There is currently not enough evidence to support taking vitamin D to prevent and treat Covid-19, according to a new rapid evidence review from NICE.
The expert panel still supports current government advice for everyone to take the supplement throughout the autumn and winter, but recommends that more research be conducted on the subject, stressing the use of high-quality randomised controlled trials in future studies.
Dr Paul Chrisp, director of the Centre for Guidelines at NICE, said: “While there is insufficient evidence to recommend vitamin D for the prevention or treatment of Covid-19 at this time, we encourage people to follow government advice on taking the supplement throughout the autumn and winter period.
“As research continues on the impact of vitamin D on Covid-19, we are continuing to monitor evidence as it is published and will review and update the guidance if necessary.”
The review was conducted in collaboration with Public Health England (PHE), and the Scientific Advisory Committee on Nutrition (SACN) and found that it was not possible to determine a direct relationship between vitamin D and Covid-19 based on the available evidence.

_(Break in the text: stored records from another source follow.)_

Lemma hd_ptr_in (ps : list nat) q : hd_ptr ps None = Some q → q ∈ ps.
Proof. destruct ps; simpl; [done|]. intros [= ->]. set_solver. Qed.

(** The doubly linked structure after the unlink. *)
Lemma unlink_dseg h l l1 p l2 :
  NoDup (l1 ++ p :: l2) → dseg h None (l1 ++ p :: l2) None →
  dseg (level_unlink h l p).1 None (l1 ++ l2) None.
Proof.
  intros Hnd Hseg.
  pose proof (dseg_links _ _ _ _ _ _ Hseg) as Hp.
  rewrite last_ptr_None in Hp.
  apply NoDup_app in Hnd as (Hn1&Hd&[Hp2 Hn2]%NoDup_cons).
  assert (last l1 ≠ Some p) as Hpv by (intros E%last_Some_elem_of; set_solver).
  assert (hd_ptr l2 None ≠ Some p) as Hnx by (intros E%hd_ptr_in; set_solver).
  assert (∀ r, last l1 = Some r → hd_ptr l2 None ≠ Some r) as Hne
    by (intros r E%last_Some_elem_of E'%hd_ptr_in; set_solver).
  pose proof (λ q, unlink_links h l p _ _ q Hp Hpv Hnx Hne) as Hlk.
  set (h' := (level_unlink h l p).1) in *.
  apply dseg_app in Hseg as [Hs1 [_ Hs2]]. simpl in Hs1.
  apply dseg_app. rewrite last_ptr_None. split.
  - destruct l1 as [|t l1 _] using rev_ind; [done|]. rewrite last_snoc in Hlk, Hne.
    apply NoDup_app in Hn1 as (_&Hd1&_).
    assert (∀ q, q ∈ l1 → links h' q = links h q) as Hsame.
    { intros q Hq. rewrite Hlk. rewrite decide_False by set_solver.
      rewrite decide_False; [|intros [= <-]; set_solver].
      rewrite decide_False; [done|]. intros E%hd_ptr_in. set_solver. }
    apply dseg_app in Hs1 as [Hs1 [Ht _]]. apply dseg_app.
    split; [by eapply dseg_ext|]. split; [|done].
    rewrite Hlk. rewrite decide_False by set_solver.
    rewrite decide_True by done. by rewrite Ht.
  - destruct l2 as [|t l2]; [done|]. simpl in Hlk, Hne.
    apply NoDup_cons in Hn2 as [Ht2 Hn2].
    eapply dseg_relink_prev; [| |done].
    + intros q Hq. rewrite Hlk. rewrite decide_False by set_solver.
      rewrite decide_False; [|intros E%last_Some_elem_of; set_solver].
      rewrite decide_False; [done|]. intros [= <-]. set_solver.
    + rewrite Hlk. rewrite decide_False by set_solver.
      rewrite decide_False by naive_solver. rewrite decide_True by done.
      destruct Hs2 as [-> _]. done.
Qed.

Lemma orders_split h l1 p l2 o1 (o : Order) o2 :
  length l1 = length o1 →
  order_at h <$> (l1 ++ p :: l2) = Some <$> (o1 ++ o :: o2) →
  order_at h <$> l1 = Some <$> o1 ∧ order_at h p = Some o ∧
  order_at h <$> l2 = Some <$> o2.
Proof.
  intros Hlen. rewrite !fmap_app, !fmap_cons.
  intros [H1 H2]%app_inj_1; [|by rewrite !length_fmap].
  apply (f_equal (drop 1)) in H2 as H3. apply (f_equal List.hd_error) in H2.
  simpl in H2, H3. rewrite !drop_0 in H3. injection H2 as H2. done.
Qed.

Lemma unlink_rep h l l1 p l2 o1 o o2 :
  level_rep h l (l1 ++ p :: l2) (o1 ++ o :: o2) → length l1 = length o1 →
  level_rep (level_unlink h l p).1 (level_unlink h l p).2 (l1 ++ l2) (o1 ++ o2).
Proof.
  intros [Hh Ht Hl Hnd Ho Hc Hq] Hlen.
  apply orders_split in Ho as (Ho1&Hop&Ho2); [|done].
  pose proof (dseg_links _ _ _ _ _ _ Hl) as Hp. rewrite last_ptr_None in Hp.
  pose proof (unlink_data h l p) as [Hod _ _].
  pose proof Hnd as (Hn1&Hd&[Hp2 Hn2]%NoDup_cons)%NoDup_app.
  rewrite (unlink_level h l p _ _ o Hp Hop); cycle 1.
  { intros E%last_Some_elem_of; set_solver. }
  { intros E%hd_ptr_in; set_solver. }
  split; simpl.
  - rewrite Hh. destruct l1 as [|q l1]; [done|]. rewrite last_cons.
    by destruct (last l1).
  - rewrite Ht, !last_app, last_cons. destruct l2 as [|q l2]; simpl; [done|].
    by destruct (last (q :: l2)) eqn:E; [|apply last_None in E].
  - by apply unlink_dseg.
  - apply NoDup_app. split_and!; [done|set_solver|done].
  - rewrite !fmap_app. rewrite <- Ho1, <- Ho2. f_equal; apply fmap_order_ext; intros; apply Hod.
  - rewrite Hc. unfold u32. rewrite Zminus_mod_idemp_l. f_equal.
    rewrite !length_app. simpl. lia.
  - rewrite Hq, !fmap_app, fmap_cons, !zsum_app. simpl. unfold StrongAmount.sub.
    rewrite i64_sub_l. f_equal. lia.
Qed.

(** Shrinking one order in place, with the aggregate adjusted by the caller. *)
Lemma level_rep_reduce h l l1 p l2 o1 o o2 amt :
  level_rep h l (l1 ++ p :: l2) (o1 ++ o :: o2) → length l1 = length o1 →
  (0 ≤ amt ≤ ord_remaining o)%Z → is_i64 (ord_remaining o) →
  let o' := set_remaining (StrongAmount.sub (ord_remaining o) amt) o in
  level_rep (alter (set_order o') p h)
    (mkLevel (head l) (tail l) (StrongAmount.sub (total_quantity l) amt) (order_count l))
    (l1 ++ p :: l2) (o1 ++ o' :: o2).
Proof.
  intros [Hh Ht Hl Hnd Ho Hc Hq] Hlen Hamt Hi o'.
  apply orders_split in Ho as (Ho1&Hop&Ho2); [|done].
  pose proof Hnd as (Hn1&Hd&[Hp2 Hn2]%NoDup_cons)%NoDup_app.
  split; simpl; try done.
  - eapply dseg_ext; [|done]. intros q _. rewrite links_alter. by case_decide.
  - rewrite !fmap_app, !fmap_cons. f_equal; [|f_equal].
    + rewrite <- Ho1. apply fmap_order_ext. intros q Hq'.
      rewrite order_at_alter, decide_False; [done|]. set_solver.
    + rewrite order_at_alter, decide_True by done. unfold order_at in Hop.
      by destruct (h !! p).
    + rewrite <- Ho2. apply fmap_order_ext. intros q Hq'.
      rewrite order_at_alter, decide_False; [done|]. set_solver.
  - rewrite Hq, !fmap_app, !fmap_cons, !zsum_app. simpl. unfold StrongAmount.sub at 1.
    rewrite amount_sub_small by (done || lia). rewrite i64_sub_l. f_equal. lia.
Qed.

(** The forward walk visits exactly the nodes of the level. *)
Lemma walk_dseg h fuel pv ps :
  length ps ≤ fuel → dseg h pv ps None → walk h fuel (hd_ptr ps None) = ps.
Proof.
  revert fuel pv. induction ps as [|p ps IH]; intros fuel pv Hf Hseg; simpl.
  { by destruct fuel. }
  destruct fuel as [|fuel]; simpl in *; [lia|]. destruct Hseg as [Hp Hseg].
  destruct (deref_links _ _ _ _ Hp) as [_ ->]. f_equal. eapply IH; [lia|done].
Qed.

End Level.
(** Facts about a pointer of a level. *)
Lemma rep_lookup b F L G Q s i k p :
  rep b F L G Q → G s i !! k = Some p →
  i < NumLevels ∧ ∃ o, Q s i !! k = Some o ∧ order_at (heap_of b) p = Some o ∧
    resting_ok (base_price b) s i o.
Proof.
  intros Hr Hk.
  assert (i < NumLevels) as Hi.
  { destruct (decide (i < NumLevels)); [done|].
    destruct (r_out _ _ _ _ _ Hr s i) as [E _]; [lia|]. by rewrite E in Hk. }
  split; [done|].
  pose proof (lr_orders _ _ _ _ (r_level _ _ _ _ _ Hr s i Hi)) as Ho.
  apply (f_equal (.!! k)) in Ho. rewrite !list_lookup_fmap, Hk in Ho.
  destruct (Q s i !! k) as [o|] eqn:E; simplify_eq/=.
  exists o. split_and!; [done|done|]. eapply Hr. by eapply list_elem_of_lookup_2.
Qed.

(** The id index finds exactly the resting orders. *)
Lemma rep_find b F L G Q id p :
  rep b F L G Q → hm_find (order_index b) id = Some p →
  ∃ s i k o, G s i !! k = Some p ∧ Q s i !! k = Some o ∧ i < NumLevels ∧
    order_at (heap_of b) p = Some o ∧ ord_id o = id ∧
    index_at (heap_of b) p = Some i ∧ resting_ok (base_price b) s i o.
Proof.
  intros Hr [HL Hid]%(r_index _ _ _ _ _ Hr).
  apply (r_live _ _ _ _ _ Hr) in HL as (s&i&Hp).
  pose proof (r_idx _ _ _ _ _ Hr _ _ _ Hp) as Hix.
  apply list_elem_of_lookup in Hp as [k Hk].
  destruct (rep_lookup _ _ _ _ _ _ _ _ _ Hr Hk) as (Hi&o&Hq&Ho&Hok).
  rewrite Ho in Hid. simpl in Hid. injection Hid as Hid.
  exists s, i, k, o. done.
Qed.

(** A level never holds more nodes than the pool has slots. *)
Lemma rep_level_length b F L G Q s i :
  rep b F L G Q → length (G s i) ≤ length L ∧ (Z.of_nat (length L) < 2 ^ 32)%Z.
Proof.
  intros Hr. split.
  - destruct (decide (i < NumLevels)) as [Hi|Hi].
    + apply submseteq_length, NoDup_submseteq.
      * apply (lr_nodup _ _ _ _ (r_level _ _ _ _ _ Hr s i Hi)).
      * intros p Hp. apply (r_live _ _ _ _ _ Hr). eauto.
    + destruct (r_out _ _ _ _ _ Hr s i) as [-> _]; simpl; lia.
  - pose proof (SlabPool.rep_count _ _ _ _ (r_pool _ _ _ _ _ Hr)).
    pose proof (SlabPool.rep_cap _ _ _ _ (r_pool _ _ _ _ _ Hr)). lia.
Qed.

Lemma level_empty_iff h l ps os :
  level_rep h l ps os → (Z.of_nat (length ps) < 2 ^ 32)%Z →
  empty l = bool_decide (ps = []).
Proof.
  intros Hl Hlt. unfold empty. rewrite (lr_count _ _ _ _ Hl), u32_id by (unfold is_u32; lia).
  destruct ps; simpl length; [done|]. by rewrite bool_decide_eq_false_2.
Qed.

(** The storage just before the push: the new node carries the order. *)
Lemma init_node_data (h : heap) node o index q :
  node < length h →
  let h' := alter (set_level index) node (alter (set_order o) node (<[node := default_node]> h)) in
  order_at h' q = (if decide (q = node) then Some o else order_at h q) ∧
  index_at h' q = (if decide (q = node) then Some index else index_at h q) ∧
  (q ≠ node → links h' q = links h q).
Proof.
  intros Hlt h'. unfold h', order_at, index_at, links. case_decide as Hq.
  - subst q. rewrite !list_lookup_alter_eq, list_lookup_insert_eq by done. done.
  - by rewrite !list_lookup_alter_ne, list_lookup_insert_ne by done.
Qed.

Lemma proj_with_side b s l :
  symbol (with_side b s l) = symbol b ∧ base_price (with_side b s l) = base_price b ∧
  pool (with_side b s l) = pool b ∧ order_index (with_side b s l) = order_index b ∧
  order_count (with_side b s l) = order_count b.
Proof. by destruct s. Qed.

Lemma pushed_side b s i lvl (w : bool) :
  (if w then note_nonempty_for (put_level b s i lvl) s i else put_level b s i lvl) =
  with_side b s
    (if w then Ladder.note_nonempty (is_bid s) (Ladder.set_level (side_of b s) i lvl) i
     else Ladder.set_level (side_of b s) i lvl).
Proof. by destruct w, s. Qed.

Lemma popped_side b s i lvl :
  note_maybe_empty_for (put_level b s i lvl) s i =
  with_side b s (Ladder.note_maybe_empty (is_bid s) (Ladder.set_level (side_of b s) i lvl) i).
Proof. by destruct s. Qed.

Lemma pushed_level bid (l : Ladder.t) i lvl (w : bool) k :
  i < length (Ladder.levels l) →
  Ladder.level (if w then Ladder.note_nonempty bid (Ladder.set_level l i lvl) i
                else Ladder.set_level l i lvl) k =
  if decide (k = i) then lvl else Ladder.level l k.
Proof. intros. rewrite <- Ladder.level_set_level by done. by destruct w. Qed.

Lemma popped_level bid (l : Ladder.t) i lvl k :
  i < length (Ladder.levels l) →
  Ladder.level (Ladder.note_maybe_empty bid (Ladder.set_level l i lvl) i) k =
  if decide (k = i) then lvl else Ladder.level l k.
Proof.
  intros. rewrite <- Ladder.level_set_level by done.
  unfold Ladder.note_maybe_empty. destruct (negb _); [done|]. by destruct (decide _).
Qed.

(** Links of the nodes outside the level are not touched by a push. *)
Lemma push_frame h l ps os p q :
  level_rep h l ps os → p < length h → p ∉ ps → q ≠ p → q ∉ ps →
  links (level_push_back h l p).1 q = links h q.
Proof.
  intros Hl Hlt Hp Hqp Hq. rewrite push_back_links; [|done|].
  - rewrite decide_False by done. rewrite decide_False; [done|].
    rewrite (lr_tail _ _ _ _ Hl). by intros E%last_Some_elem_of.
  - rewrite (lr_tail _ _ _ _ Hl). by intros E%last_Some_elem_of.
Qed.

(** Constructing a node in a free slot and pushing it on a level. *)
Lemma install_node h l ps os p o i :
  level_rep h l ps os → p < length h → p ∉ ps →
  let h2 := alter (set_level i) p (alter (set_order o) p (<[p := default_node]> h)) in
  let r := level_push_back h2 l p in
  level_rep r.1 r.2 (ps ++ [p]) (os ++ [o]) ∧ length r.1 = length h ∧
  ∀ q, order_at r.1 q = (if decide (q = p) then Some o else order_at h q) ∧
    index_at r.1 q = (if decide (q = p) then Some i else index_at h q) ∧
    (q ≠ p → q ∉ ps → links r.1 q = links h q).
Proof.
  intros Hl Hlt Hp h2 r.
  pose proof (λ q, init_node_data h p o i q Hlt) as Hdata. fold h2 in Hdata.
  assert (level_rep h2 l ps os) as Hl2.
  { eapply level_rep_frame; [done|]. intros q Hq.
    destruct (Hdata q) as (E1&_&E3). assert (q ≠ p) by (by intros ->).
    rewrite decide_False in E1 by done. auto. }
  assert (length h2 = length h) as Hlen2.
  { unfold h2. by rewrite !length_alter, length_insert. }
  assert (order_at h2 p = Some o) as Hp2.
  { destruct (Hdata p) as (E&_). by rewrite decide_True in E. }
  pose proof (push_back_data h2 l p) as [Hod Hid Hlen3].
  split_and!; [by apply push_back_rep|unfold r; lia|].
  intros q. destruct (Hdata q) as (E1&E2&E3). unfold r.
  rewrite Hod, Hid. split_and!; [done|done|].
  intros Hqp Hq. rewrite (push_frame _ _ _ _ p q Hl2) by (done || lia). auto.
Qed.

Pandemic has meant more time indoors and less sunlight exposure
Professor Ian Young, Chair of the Scientific Advisory Committee on Nutrition, which advises PHE and other UK government organisations on nutrition and related health matters, said: “SACN has worked closely with NICE and PHE to consider the available evidence from recent studies on vitamin D in relation to Covid-19. This evidence review confirms that currently there is not enough available evidence to determine that there is a causal relationship between vitamin D and Covid-19.”
It is recommended that everyone should take a daily 10 microgram (400 international units) vitamin D supplement from October to early March. This dose is safe and effective at maintaining healthy vitamin D blood levels.
Vitamin D is required for the maintenance of healthy bone and muscle. Although sunlight exposure is the major source of vitamin D for most people during summer months, it can also be obtained from the diet or supplements.
Many people have been indoors more than usual this spring and summer, which means we might not have been making enough vitamin D from sunlight. So, it’s even more important this year to take a vitamin D supplement as we go into the winter months.
Some people are more at risk of not having enough vitamin D even in spring and summer, including those with dark skin (such as those with African, African-Caribbean or south Asian backgrounds), those who are not outdoors often, those in care homes, and those who cover up most of the skin when outdoors.
NICE advise these people to take a vitamin D supplement all year round. Clinically vulnerable groups will also be eligible for free vitamin D supplements throughout the winter period, starting in January.